- Born: August 3, 1920 Syracuse, New York
- Died: April 11, 1978 (aged 57) San Francisco
- Genres: Jazz
- Instrument: Piano

= George C. Cory Jr. =

American pianist and composer

George C. Cory Jr. (August 3, 1920 – April 11, 1978) was an American pianist and composer whose most notable work was creating the music of the song "I Left My Heart in San Francisco". His partner, Douglass Cross, wrote the lyrics. When the song was written in 1953, Cory and Cross were amateur songwriters who had moved to New York following military service during World War II and had become homesick for the West Coast. After pitching the song unsuccessfully to other artists for about eight years, the song was picked up by Ralph Sharon, Tony Bennett's musical director, who suggested to Bennett that it would be a good song for an upcoming 1962 "Happy New Year" engagement scheduled at the Fairmont Hotel in San Francisco. Mayor George Christopher and future mayor Joseph L. Alioto were in attendance. After a good response to the song, Bennett recorded it shortly thereafter and released it in February 1962. The song became an enduring hit and in 1969 was named as the official song of San Francisco. The two authors were present at the meeting when the city's Board of Supervisors selected it by a unanimous decision.

==Early career==
Cory was born August 3, 1920, in Syracuse, NY but grew up in the San Francisco area and attended Old Mill School in Mill Valley. He attended Tamalpais High, class of 1937. He studied music at UC Berkeley, then enlisted in the army on September 14, 1942. While in the army, he met Douglass Cross who was also in the service at the time. Cross had been a baritone soloist (and youngest member) of the San Francisco Opera Company in 1941 when his career was interrupted by the war. During the war, Cory and Cross collaborated on musical shows for servicemen. After military service, the two moved to Brooklyn, New York, to make a career of songwriting and met with mixed success. They wrote over 200 songs together, but only 30 were published. The song, "I Left My Heart in San Francisco" was their only commercial success. The song provided them income for life when it became an international hit.
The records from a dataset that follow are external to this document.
(** ** Keys and clicks *)

(** X11: in every state of a run, a key press calls [close] exactly when
    the instance was constructed with [closeOnEsc], the key is [Escape] and
    the modal is open; otherwise it changes nothing.  Setting [closeOnEsc]
    later has no effect. *)
Theorem escape_closes_when_bound
  (p : OptionsPatch) (acts : list Action) (key : string) :
  let m := run acts (constructor p) in
  dispatch (KeyDown key) m =
    if closeOnEsc (spread defaults p) && (key =? "Escape")%string && isOpen m
    then close m else m.
Proof.
  intros m. cbn [dispatch]. unfold keydown_listener.
  subst m. rewrite listeners_run.
  change (closeOnEsc_bound (listeners (constructor p)))
    with (closeOnEsc (spread defaults p)).
  destruct (closeOnEsc (spread defaults p)); reflexivity.
Qed.

(** X12: in every state of a run, a click on the close button calls
    [close], open or not; a click on the backdrop calls [close] exactly when
    the instance was constructed with [closeOnClick]; a click elsewhere that
    hits no image changes nothing. *)
Theorem modal_clicks (p : OptionsPatch) (acts : list Action) (excluded : bool) :
  let m := run acts (constructor p) in
  dispatch (Click OnCloseButton None excluded) m = close m /\
  dispatch (Click OnBackdrop None excluded) m =
    (if closeOnClick (spread defaults p) then close m else m) /\
  dispatch (Click OnOther None excluded) m = m.
Proof.
  intros m. cbn [dispatch]. unfold click_listeners.
  subst m. rewrite listeners_run.
  change (closeOnClick_bound (listeners (constructor p)))
    with (closeOnClick (spread defaults p)).
  repeat split.
Qed.

Lemma isExcluded_spec (excluded : bool) (m : Modal) :
  isExcluded excluded m = true <->
  excluded = true /\
  exists s, excludeSelector (options m) = Some s /\ s <> ""%string.
Proof.
  unfold isExcluded. destruct (excludeSelector (options m)) as [s|].
  - destruct (String.eqb_spec s ""); split.
    + discriminate.
    + intros (_ & s' & [= <-] & H). contradiction.
    + intros ->. split; [reflexivity|]. exists s. split; [reflexivity|assumption].
    + intros [-> _]. reflexivity.
  - split; [discriminate|]. intros (_ & s & H & _). discriminate H.
Qed.

(** X13: an exclusion selector set by [updateOptions] counts from the
    next click on: a click on a page image that matches a non-empty
    [excludeSelector] changes nothing. *)
Theorem excluded_image_never_opens
  (s : string) (q : OptionsPatch) (img : Image) (m : Modal) :
  s <> ""%string ->
  p_excludeSelector q = Some (Some s) ->
  dispatch (Click OnOther (Some img) true) (updateOptions q m) = updateOptions q m.
Proof.
  intros Hs Hq. cbn [dispatch]. unfold click_listeners.
  assert (E : isExcluded true (updateOptions q m) = true).
  { apply isExcluded_spec. split; [reflexivity|]. exists s. split; [|exact Hs].
    cbn. rewrite Hq. reflexivity. }
  rewrite E. reflexivity.
Qed.

Lemma excluded_image_never_opens_witness :
  dispatch (Click OnOther (Some cat) true)
    (updateOptions exclude_no_zoom (constructor no_options)) =
  updateOptions exclude_no_zoom (constructor no_options).
Proof.
  apply (excluded_image_never_opens ".no-zoom" exclude_no_zoom cat
           (constructor no_options));
    [discriminate | reflexivity].
Defined.

(** X14: when [excludeSelector] is [null] or empty, or the image does not
    match it, a click that hits an image opens it, whatever was clicked:
    afterwards the modal is laid out, page scrolling is suspended and the
    image shown is the one clicked. *)
Theorem click_opens_without_exclusion
  (target : ClickTarget) (img : Image) (excluded : bool) (m : Modal) :
  excludeSelector (options m) = None \/
    excludeSelector (options m) = Some ""%string \/ excluded = false ->
  let m' := dispatch (Click target (Some img) excluded) m in
  isOpen m' = true /\ scroll_suspended m' = true /\
  currentImage m' = Some img /\ modalImg_src (dom m') = src img.
Proof.
  intros H m'.
  assert (E : isExcluded excluded m = false).
  { unfold isExcluded. destruct H as [-> | [-> | ->]]; [reflexivity | reflexivity |].
    destruct (excludeSelector (options m)) as [s|]; [|reflexivity].
    destruct (s =? "")%string; reflexivity. }
  subst m'. cbn [dispatch]. unfold click_listeners.
  set (m1 := match target with
             | OnBackdrop => _
             | OnCloseButton => _
             | OnOther => _
             end).
  assert (E1 : isExcluded excluded m1 = false).
  { unfold isExcluded in *. subst m1.
    destruct target; try destruct (closeOnClick_bound (listeners m)); exact E. }
  rewrite E1. cbn [negb].
  destruct (open_effect img m1) as (Ho & Hs & Hc & Hsrc & _).
  repeat split; assumption.
Qed.

Lemma click_opens_without_exclusion_witness :
  let m' :=
    dispatch (Click OnOther (Some dog) true) (constructor no_options) in
  isOpen m' = true /\ scroll_suspended m' = true /\
  currentImage m' = Some dog /\ modalImg_src (dom m') = src dog.
Proof.
  apply (click_opens_without_exclusion OnOther dog true (constructor no_options)).
  left. reflexivity.
Defined.

(** ** [destroy] and [updateOptions] *)

(** X15: [destroy] detaches the modal and gives page scrolling back, and
    doing it twice is the same as once; but it neither marks the modal as
    closed, nor cancels a timer, nor removes a listener. *)
Theorem destroy_effect (m : Modal) :
  modal_attached (dom (destroy m)) = false /\
  scroll_suspended (destroy m) = false /\
  isOpen (destroy m) = isOpen m /\
  listeners (destroy m) = listeners m /\
  timers (destroy m) = timers m /\
  destroy (destroy m) = destroy m.
Proof.
  unfold destroy.
  destruct (modal_attached (dom m)) eqn:E; cbn; rewrite ?E; repeat split.
Qed.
In 2003, authors Cory and Cross received the "Towering Song Award" for the song, given by the Songwriters Hall of Fame and presented at the National Academy of Popular Music's 34th annual induction ceremony. Tony Bennett received the "Towering Performance Award" for his trademark rendition of the song.

==Death==
Cory was found dead in his San Francisco apartment on April 11, 1978, of what The New York Times reported to be a drug overdose. The Los Angeles Times reported that he left a handwritten note, but its contents were not revealed. He had been despondent in previous weeks over failing health, according to the coroner's office. He was 57. His former partner, Douglass Cross, had died about 3 years before him, (Tuesday January 7, 1975) in a hospital in Petaluma, California.